Memory in RL
Memory architectures in reinforcement learning
Background: Reinforcement learning (RL) is the prevalent framework for the control of agents in high-dimensional environments. In realistic domains, such environments are partially observable, for instance, because the agent needs to act based on vision or sensory inputs or requires reasoning over past actions [1]. It is known that agents require memory to act optimally in partially observable environments. In deep RL, various architectures have been proposed to enable agents with memory, such as recurrent neural networks [2]. However, there is still much progress to be made in (1) how to balance the short- and long-term memory of the agent, (2) how to accurately represent the history of observations of the agent’s environment, and (3) how to learn efficiently with memory.

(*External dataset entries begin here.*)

(* ===== verification/WriteBackSteps.v ===== *)
(** * WriteBackSteps: disks over the page cache, as interleaved steps.

    The calls of pkg/diffstore/blk_cow.go, the materializer of a template and the
    worker of cow_cache.go run in parallel.  A step is one critical section of the
    cache's mutex or one request to the file of a disk; a call that does I/O between
    two critical sections is pending in between.  Block stripes are part of the state:
    a pending load holds the stripes of its blocks shared, a pending write or discard
    holds them exclusively, and a step that needs a stripe waits for it.  The stripes
    of a materialized range are held around one request to the file that nothing else
    looks at, so it is one step.

    The file of a disk is seen through the class [DiffFile], with the promises the
    cache relies on in [DiffFileLaws]; WriteBackDiff.v proves them for the versioned
    DIFF.  The layers below the file are immutable: [base], and a [template] that is
    being copied into the file.  A call that waits is not a step; a call that gives up
    because its context ends is one that fails where the code checks the context.  An
    error of the cleanup after a failure, which the code joins to the failure, is left
    out. *)
From stdpp Require Import base numbers list gmap strings.
From Stdlib Require Import ZArith Lia.
From S2P Require Import Prelude Page Presence Format WriteBack.

(** ** The file of a disk *)

Class DiffFile (F : Type) := {
  df_ok : F -> Prop;
  df_blocks : F -> Z;                                             (* its size in blocks *)
  df_block : F -> Z -> list Z;                                    (* what a read of a block returns *)
  df_present : F -> Z -> bool;                                    (* the bitmap it keeps *)
  df_write : list pageWrite -> F -> dres unit -> F -> Prop;       (* writePages *)
  df_discard : Z -> Z -> F -> dres unit -> F -> Prop;             (* discard of the blocks first..last *)
  df_pressure : F -> diff_error -> bool;                          (* isWritebackSpacePressure, after a write *)
  df_quiet : F -> F -> Prop;                                      (* what else the owner of the file does *)
  df_cleanup : list pageWrite -> F -> F -> Prop }.                (* cleanupWriteFailure *)
(** The data a block holds after a page was written. *)
Definition written_bytes (x : pageWrite) : list Z := if pw_zero x then zeroPage else pw_data x.
(** A batch the worker hands over: blocks of the disk, once each, whole pages, all data
    or all zeros, within the workspace of its kind. *)
Definition batch_ok (n : Z) (l : list pageWrite) : Prop :=
  l <> [] /\ NoDup (pw_block <$> l) /\
  (exists z, Forall (fun x => pw_zero x = z) l /\ (length l <= if z then maxWritebackMutations else maxWritebackPages)%nat) /\
  Forall (fun x => 0 <= pw_block x < n /\ (pw_zero x = false -> is_page (pw_data x))) l.
(** The file keeps the blocks a request does not name, and a request that succeeds did
    what it was asked. *)
Definition df_kept {F} `{DiffFile F} (s s' : F) (b : Z) : Prop := df_block s' b = df_block s b /\ df_present s' b = df_present s b.
Class DiffFileLaws (F : Type) `{DiffFile F} : Prop := {
  df_write_ok l s r s' : df_ok s -> batch_ok (df_blocks s) l -> df_write l s r s' ->
    df_ok s' /\ df_blocks s' = df_blocks s /\ (forall b, 0 <= b < df_blocks s -> b ∉ pw_block <$> l -> df_kept s s' b) /\
    (r = Ok tt -> forall x, x ∈ l -> df_block s' (pw_block x) = written_bytes x /\ df_present s' (pw_block x) = true);
  df_discard_ok first last s r s' : df_ok s -> 0 <= first <= last -> last < df_blocks s -> df_discard first last s r s' ->
    df_ok s' /\ df_blocks s' = df_blocks s /\ (forall b, 0 <= b < df_blocks s -> ~ first <= b <= last -> df_kept s s' b) /\
    (r = Ok tt -> forall b, first <= b <= last -> df_block s' b = zeroPage /\ df_present s' b = true);
  df_quiet_ok s s' : df_ok s -> df_quiet s s' -> df_ok s' /\ df_blocks s' = df_blocks s /\ forall b, 0 <= b < df_blocks s -> df_kept s s' b;
  df_cleanup_ok l s s' : df_ok s -> df_cleanup l s s' -> df_ok s' /\ df_blocks s' = df_blocks s;
  df_block_page s b : df_ok s -> 0 <= b < df_blocks s -> is_page (df_block s b) }.

(** ** Presence of the upper layer (blk_cow.go) *)

Definition blockDirty (bitmap : list Z) (b : Z) : bool := Z.testbit (default 0 (bitmap !! Z.to_nat (b / 64))) (b mod 64).
Definition markDirty (b : Z) (bitmap : list Z) : list Z :=
  alter (fun w => Z.lor w (2 ^ (b mod 64))) (Z.to_nat (b / 64)) bitmap.
Definition mark_all (l : list Z) (bitmap : list Z) : list Z := fold_left (fun m b => markDirty b m) l bitmap.

Section Steps.
Context {F : Type} `{DiffFile F} (base : Z -> Z -> list Z) (template : Z -> Z -> option (list Z)) (versions : Z -> bool).
(** ** Loads *)

Lemma load_sound w d first n k ctx r c A : sound w A -> w_disks w !! d = Some k ->
  (forall b, first <= b < first + Z.of_nat n -> has_block k b /\ upper k b = true /\ free_shared w d b) ->
  checkLocked ctx (w_cache w) = Ok tt -> reserve_run n d first (w_cache w) = (r, c) ->
  sound (set_loads (mkLoad d first r None :: w_loads w) (set_cache c w)) A.
Proof.
  intros Sd Hk Hrun _ Hr. pose proof (so_static _ _ Sd) as S. pose proof (st_cache _ S) as I.
  destruct (reserve_run_spec n d (owned w) first (w_cache w) r c I Hr) as (I' & (_ & _ & _ & Ca & Ce) & Hn & Hout & Hin & Hpg).
  set (x0 := mkLoad d first r None). set (w' := set_loads _ _).
  assert (forall d' b, in_load d' b x0 <-> d' = d /\ first <= b < first + Z.of_nat (length r)) as Hx0.
  { intros d' b. unfold in_load; simpl. naive_solver. }
  assert (forall d' b, ~ in_load d' b x0 -> same_or_evicted (w_cache w) c (d', b)) as Hsame.
  { intros d' b Hy. apply Hout. intros X%reserved_keys_elem. apply Hy, Hx0. simpl in X. lia. }
  apply (sound_intro w w' A A Sd).
  - revert I'. apply give_out. intros s. symmetry. destruct s; rewrite ?lend_eq, ?lend_ne by done; simpl; try done. apply Permutation_app_comm.
  - by apply same_disks_refl.
  - intros d' b p Hp. destruct (decide (d' = d /\ first <= b < first + Z.of_nat (length r))) as [[-> Hb]|Hb].
    + right. exists k. split; [done|]. apply Hrun. lia.
    + left. unfold page_at in *. simpl in Hp. rewrite <-Hx0 in Hb. destruct (Hsame _ _ Hb) as [E|[E _]]; [rewrite <-E; by exists p|congruence].
  - intros x [->|Hx]%elem_of_cons; [|by apply (st_load _ S)]. exists k. split; [done|]. intros b [_ Hb]. simpl in Hb. apply Hrun. lia.
  - apply (st_write _ S).
  - apply (st_discard _ S).
  - apply (worker_kept w); [by apply disks_kept_refl|done|by simpl; rewrite ?Ce|done| |apply (st_worker _ S)]. intros [d' b] Hy.
    apply worker_same_or_evicted; [done|done|]. apply Hsame. intros [-> Hb]%Hx0.
    pose proof (worker_page w _ I Hy) as E. destruct (Hpg b Hb) as [[X|X] _]; rewrite X in E; done.
  - intros d' k1 k2 b Hk1 Hk2 Hb B. simpl in Hk2. assert (k2 = k1) as -> by congruence. clear Hk2.
    destruct (decide (d' = d /\ first <= b < first + Z.of_nat (length r))) as [[-> Hr']|Hnb].
    + assert (k1 = k) as -> by congruence. destruct (Hrun b) as (_ & Hu & Hf); [lia|].
      destruct (Hpg b Hr') as [P0 P1].
      assert (pg_state <$> page_at w d b = None \/ pg_state <$> page_at w d b = Some cacheClean) as Q0 by (unfold page_at; destruct P0 as [->| ->]; auto).
      assert (calm (pg_state <$> page_at w' d b)) as Q1 by (unfold calm, page_at; simpl; destruct P1 as [->| ->]; auto).
      destruct B as [B1 B2 B3 B4 B4' B5 B6 B7]. split; try done.
      * intros x Hx E. by destruct (free_no_discard w d b x Hf Hx).
      * simpl. rewrite Ce. intros E. destruct (B7 E) as [C1 C2 C3 C4 C5]. split.
        -- intros Hn'. specialize (C1 Hn'). unfold page_at in *. simpl. unfold cell in *.
           destruct P1 as [->| ->]; simpl; destruct (ca_pages (w_cache w) !! (d, b)) as [p|]; try done;
             destruct Q0 as [Q0|Q0]; try done; simpl in Q0; injection Q0 as Q0; rewrite Q0 in C1; tauto.
        -- intros x fill [->|Hx]%elem_of_cons; [done|by apply C2].
        -- intros x bytes Hx E'. by destruct (free_no_write w d b x Hf Hx).
        -- intros x Hx E'. by destruct (free_no_discard w d b x Hf Hx).
        -- intros Hx. exfalso. apply (not_written w (d, b) I); [|done]. fold (page_at w d b). by destruct Q0 as [->| ->].
    + rewrite <-Hx0 in Hnb. apply (block_frame w w' A A d' k1 k1 b B); try done; [by apply Hsame|by simpl; rewrite Ce|].
      intros x [->|Hx]%elem_of_cons; done.
Qed.
Lemma load_io_sound w l1 x l2 k io A : sound w A -> w_loads w = l1 ++ x :: l2 -> ld_io x = None -> w_disks w !! ld_disk x = Some k ->
  reads (df_block (dk_file k)) io -> sound (set_loads (l1 ++ loaded io x :: l2) w) A.
Proof.
  intros Sd El _ Hk Hio. pose proof (so_static _ _ Sd) as S. set (w' := set_loads _ _).
  assert (forall y, y ∈ w_loads w' -> y ∈ w_loads w \/ y = loaded io x) as Hy by (intros y; simpl; rewrite El; set_solver).
  assert (x ∈ w_loads w) as Hx by (rewrite El; set_solver).
  apply (sound_intro w w' A A Sd).
  - pose proof (st_cache _ S) as I. revert I. apply give_out. intros []; simpl; try done. rewrite El, !fmap_app, !fmap_cons. done.
  - by apply same_disks_refl.
  - intros d b p Hp. left. by exists p.
  - intros y [Hin| ->]%Hy; [by apply (st_load _ S)|exact (st_load _ S x Hx)].
  - apply (st_write _ S).
  - apply (st_discard _ S).
  - exact (st_worker _ S).
  - intros d k1 k2 b Hk1 Hk2 Hb B. simpl in Hk2. assert (k2 = k1) as -> by congruence.
    apply (block_frame_io w w' A A d k1 k1 b B); try done; [by left| |by eauto 12].
    intros y [Hin| ->]%Hy Hl; [by eauto|]. exists x. split; [done|]. split; [done|]. right. intros fill Ef. simpl in Ef. injection Ef as ->.
    destruct Hio as [Hio|[e Hio]]; [|done]. injection Hio as ->. destruct Hl as [<- _]. simpl in Hk1. by assert (k1 = k) as -> by congruence.
Qed.
(** The pages of a finished load. *)
Lemma load_end_static w w' l1 x l2 A : sound w A -> w_loads w = l1 ++ x :: l2 -> cache_inv (owned w') (w_cache w') ->
  w_disks w' = w_disks w -> w_loads w' = l1 ++ l2 -> w_writes w' = w_writes w -> w_discards w' = w_discards w -> w_worker w' = w_worker w ->
  same_control (w_cache w) (w_cache w') ->
  (forall y, y ∉ load_keys x -> ca_pages (w_cache w') !! y = ca_pages (w_cache w) !! y) ->
  (forall d b k, (d, b) ∈ load_keys x -> w_disks w !! d = Some k -> block_sound w A d k b -> ca_err (w_cache w) = None ->
    healthy w A d k b -> page_at w' d b = None \/ exists p, page_at w' d b = Some p /\ pg_state p = cacheClean /\ page_bytes p = df_block (dk_file k) b) ->
  (forall y, y ∈ load_keys x -> calm (pg_state <$> ca_pages (w_cache w') !! y)) ->
  sound w' A.
Proof.
  intros Sd El I' Ed El' Ew Edc Ewk (_ & _ & _ & Ca & Ce) Hout Hin Hcalm.
  pose proof (so_static _ _ Sd) as S. pose proof (st_cache _ S) as I.
  assert (x ∈ w_loads w) as Hx by (rewrite El; set_solver).
  assert (forall y, y ∈ w_loads w' -> y ∈ w_loads w) as Hl by (intros y; rewrite El, El'; apply middle_elem).
  assert (forall y, y ∈ load_keys x -> pg_state <$> ca_pages (w_cache w) !! y = Some cacheLoading) as Hs by (intros y; by apply load_page).
  apply (sound_intro w w' A A Sd I').
  - by apply same_disks_refl.
  - intros d b p Hp. left. unfold page_at in *. destruct (decide ((d, b) ∈ load_keys x)) as [Hk|Hk].
    + specialize (Hs _ Hk). destruct (ca_pages (w_cache w) !! (d, b)) as [q|]; [by exists q|done].
    + rewrite <-Hout by done. by exists p.
  - intros y Hy. by apply (st_load _ S), Hl.
  - rewrite Ew. apply (st_write _ S).
  - rewrite Edc. apply (st_discard _ S).
  - apply (worker_kept w); [by apply disks_kept_refl|done|by simpl; rewrite ?Ce|done| |apply (st_worker _ S)]. intros y Hy. rewrite Hout; [done|].
    intros X%Hs. by rewrite (worker_page w y I Hy) in X.
  - intros d k1 k2 b Hk1 Hk2 Hb B. rewrite Ed in Hk2. assert (k2 = k1) as -> by congruence.
    destruct (decide ((d, b) ∈ load_keys x)) as [Hk|Hk].
    2: { apply (block_frame w w' A A d k1 k1 b B); try done; [left; by apply Hout|by rewrite Ce|by eauto|by rewrite Ew|by rewrite Edc|by rewrite Ewk]. }
    pose proof (reserved_keys_elem _ _ _ _ Hk) as Hrange. simpl in Hrange. assert (in_load d b x) as Hlx by (unfold in_load; destruct Hrange; split; [by symmetry|lia]).
    assert (pg_state <$> page_at w d b = Some cacheLoading) as Hsb by exact (Hs _ Hk).
    assert (forall y, y ∈ w_discards w -> ~ in_discard d b y) as Hnd.
    { intros y Hy Hyd. destruct (bs_discard _ _ _ _ _ B y Hy Hyd) as (_ & _ & Hno). exact (Hno x Hx Hlx). }
    pose proof B as [B1 B2 B3 B4 B4' B5 B6 B7]. destruct (B2 x Hx Hlx) as [Hu _]. split; try done.
    + intros y Hy _. split; [done|]. exact (Hcalm _ Hk).
    + intros y Hy. rewrite Ew in Hy. by apply B3.
    + intros y Hy Hyd. rewrite Edc in Hy. by destruct (Hnd y Hy).
    + by rewrite Edc.
    + rewrite Ce. intros E. pose proof (B7 E) as Hh. pose proof (Hin d b k1 Hk Hk1 B E Hh) as Hnew. destruct Hh as [C1 C2 C3 C4 C5]. split.
      * intros _. specialize (C1 Hnd). unfold cell in *. destruct (page_at w d b) as [q|]; [|done]. simpl in Hsb. injection Hsb as Hsb. rewrite Hsb in C1.
        destruct Hnew as [->|(p & -> & -> & Hp)]; [done|by split].
      * intros y fill Hy. by apply C2, Hl.
      * intros y bytes Hy Ey. rewrite Ew in Hy. pose proof (write_page w y I Hy) as X. rewrite Ey in X. unfold page_at in Hsb. by rewrite X in Hsb.
      * intros y Hy Hyd. rewrite Edc in Hy. by destruct (Hnd y Hy).
      * intros Hy. rewrite Ewk in Hy. exfalso. apply (not_written w (d, b) I); [|done]. fold (page_at w d b). by rewrite Hsb.
Qed.
Lemma load_err_sound w l1 x l2 ctx io e c A : sound w A -> w_loads w = l1 ++ x :: l2 ->
  publish_run ctx io (load_keys x) (w_cache w) = (Err e, c) -> sound (set_loads (l1 ++ l2) (set_cache c w)) A.
Proof.
  intros Sd El Hp. assert (c = release_all (load_keys x) (w_cache w)) as ->.
  { unfold publish_run in Hp. destruct io as [fill|]; [destruct (checkLocked ctx (w_cache w)); [done|]|]; by injection Hp as _ <-. }
  pose proof (so_static _ _ Sd) as S. apply (load_end_static w _ l1 x l2 A Sd El); try done.
  - apply (release_all_inv cacheLoading (load_keys x) eq_refl). pose proof (st_cache _ S) as I. revert I. apply give_out.
    intros s. symmetry. by apply (owned_load w _ l1 x l2).
  - apply release_all_control.
  - intros y Hy. simpl. by rewrite release_all_pages, bool_decide_false.
  - intros d b k Hin _ _ _ _. left. unfold page_at; simpl. by rewrite release_all_pages, bool_decide_true.
  - intros y Hy. left. simpl. by rewrite release_all_pages, bool_decide_true.
Qed.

Project: You can test new memory architectures for (deep) RL algorithms, such as the newly introduced xLSTM [3], and compare it to existing architectures or look into developing a (specialised) architecture to accommodate memory. Your supervisors can supply you with existing code from which you can start working.
Affinity with or the motivation to learn about Markov decision processes and reinforcement learning is a big plus. Starting this project can easily lead you to a bachelor/master thesis and possibly to a scientific publication. Please feel free to reach out to maris.galesloot@ru.nl for any questions.
[1] Recurrent model-free RL can be a strong baseline for many POMDPs. ICML 2022. Ni, Eysenbach, and Salakhutdinov.
[2] Learning belief representations for partially observable deep RL. ICML 2023. Wang, Li, Klassen, Icarte, and McIlraith.
[3] xLSTM: Extended Long Short-Term Memory. arXiv 2024. Maximilian Beck, Korbinian Pöppel, Markus Spanring, Andreas Auer, Oleksandra Prudnikova, Michael Kopp, Günter Klambauer, Johannes Brandstetter, Sepp Hochreiter.